Dès les premiers mois révolutionnaires, la nationalisation des biens du clergé provoque un vaste chantier d’inventaire du mobilier religieux afin d’évaluer sa valeur monétaire. En 1790 est dressée la première liste d’objets précieux de la cathédrale de Clermont-Ferrand, sur laquelle figurent deux grandes pièces d’orfèvrerie, les chefs-reliquaires de saint Arthème et de saint Bonnet. En 1792, ces objets sont inscrits sur la liste des pièces d’or et d’argent destinés à la fonte afin d’abonder la réserve monétaire nationale.

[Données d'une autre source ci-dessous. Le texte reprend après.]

Section overlay_facts.
Context {App : Type}.
Implicit Types (e : env App) (key : string).

Lemma strip_prefix_app prefix rest : strip_prefix prefix (prefix +:+ rest) = Some rest.
Proof. induction prefix as [|a prefix IH]; [done|]. simpl. by rewrite Ascii.eqb_refl. Qed.

Lemma strip_prefix_Some prefix : ∀ key rest,
  strip_prefix prefix key = Some rest → key = prefix +:+ rest.
Proof.
  induction prefix as [|a prefix IH]; intros key rest; simpl.
  - by intros [= ->].
  - destruct key as [|b key]; [done|].
    destruct (Ascii.eqb_spec a b) as [->|]; [|done]. intros Hk. by rewrite (IH _ _ Hk).
Qed.

(** Two identifiers have the same overlay key only when they are equal. *)
Lemma overlay_key_inj (m n : Z) :
  EDITED_POST_PREFIX +:+ pretty m = EDITED_POST_PREFIX +:+ pretty n → m = n.
Proof.
  intros Heq. apply (inj pretty).
  pose proof (strip_prefix_app EDITED_POST_PREFIX (pretty m)) as Hm.
  rewrite Heq, strip_prefix_app in Hm. congruence.
Qed.

Lemma getEditedPost_store (postId : number) e e' :
  ls_items e' !! (EDITED_POST_PREFIX +:+ ToString postId)
    = ls_items e !! (EDITED_POST_PREFIX +:+ ToString postId) →
  ls_condition e' = ls_condition e →
  (getEditedPost postId e').1 = (getEditedPost postId e).1.
Proof.
  intros Hi Hc. unfold getEditedPost. unfold_M.
  pose proof (getItem_store _ e e' Hi Hc) as Hget.
  destruct (getItem_frame (EDITED_POST_PREFIX +:+ ToString postId) e) as (v & x & Hv).
  destruct (getItem_frame (EDITED_POST_PREFIX +:+ ToString postId) e') as (v' & x' & Hv').
  rewrite Hv, Hv' in Hget |- *. simpl in Hget. injection Hget as ->.
  destruct (truthy v); [|done]. unfold liftc. by destruct (get_prop v "data").
Qed.

Lemma getEditedPost_gone (postId : number) e :
  ls_items e !! (EDITED_POST_PREFIX +:+ ToString postId) = None →
  (getEditedPost postId e).1 = Normal null.
Proof. intros Hk. by destruct (getEditedPost_none postId e Hk) as (e' & -> & _). Qed.

Lemma isPostEdited_gone (postId : number) e :
  ls_items e !! (EDITED_POST_PREFIX +:+ ToString postId) = None →
  (isPostEdited postId e).1 = Normal false.
Proof.
  intros Hk. unfold isPostEdited. unfold_M.
  by destruct (getEditedPost_none postId e Hk) as (e' & -> & _).
Qed.

Lemma isPostEdited_unavailable (postId : number) e :
  ls_condition e = Unavailable → (isPostEdited postId e).1 = Normal false.
Proof.
  intros Hc. unfold isPostEdited, getEditedPost. unfold_M.
  pose proof (getItem_unavailable (EDITED_POST_PREFIX +:+ ToString postId) e Hc) as Hget.
  destruct (getItem _ e) as [c e1]. simpl in Hget. by rewrite Hget.
Qed.

(** The removals of [clearEditedPosts], in a store that can be read. *)
Lemma forEach_removeEditedPost (editedIds : list Z) : ∀ e,
  ls_condition e ≠ Unavailable →
  ∃ e',
    Array_forEach (λ postId, removeEditedPost (Num postId)) editedIds e = (Normal tt, e') ∧
    ls_condition e' = ls_condition e ∧
    ls_items e' =
      foldl (λ items postId, delete (EDITED_POST_PREFIX +:+ pretty postId) items)
            (ls_items e) editedIds.
Proof.
  induction editedIds as [|postId rest IH]; intros e Hc.
  - by exists e.
  - cbn [Array_forEach]. unfold_M. unfold removeEditedPost at 1.
    destruct (removeItem_returns (EDITED_POST_PREFIX +:+ ToString (Num postId)) e)
      as (e1 & -> & Hc1 & Hi1).
    destruct (IH e1) as (e' & -> & Hc' & Hi'); [congruence|].
    exists e'. split; [done|]. split; [congruence|].
    rewrite Hi', Hi1. simpl. by destruct (ls_condition e).
Qed.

Témoin du culte constant et de la ferveur populaire envers saint Bonnet, le grand reliquaire contenant les restes de l’évêque clermontois du VIIe siècle n’est plus aujourd’hui connu que par un grand dessin conservé aux Archives départementale du Puy-de-Dôme dans le fonds du chapitre cathédral. Offerte par Benoît Begon, chanoine de la cathédrale, la pièce est commandée en 1656 à l’orfèvre parisien Jacques Cottard, qui propose ce modèle assorti de détails techniques concernant notamment les matériaux à utiliser et la taille de l’œuvre. L’échange épistolaire qui accompagne ce dessin suggère notamment de remplacer le bois commun initialement prévu pour l’âme du reliquaire par de l’ébène, ou de traiter la surface des lames d’argent qui recouvrent l’objet par une dorure (vermeil) pour éviter le brunissement de l’argent.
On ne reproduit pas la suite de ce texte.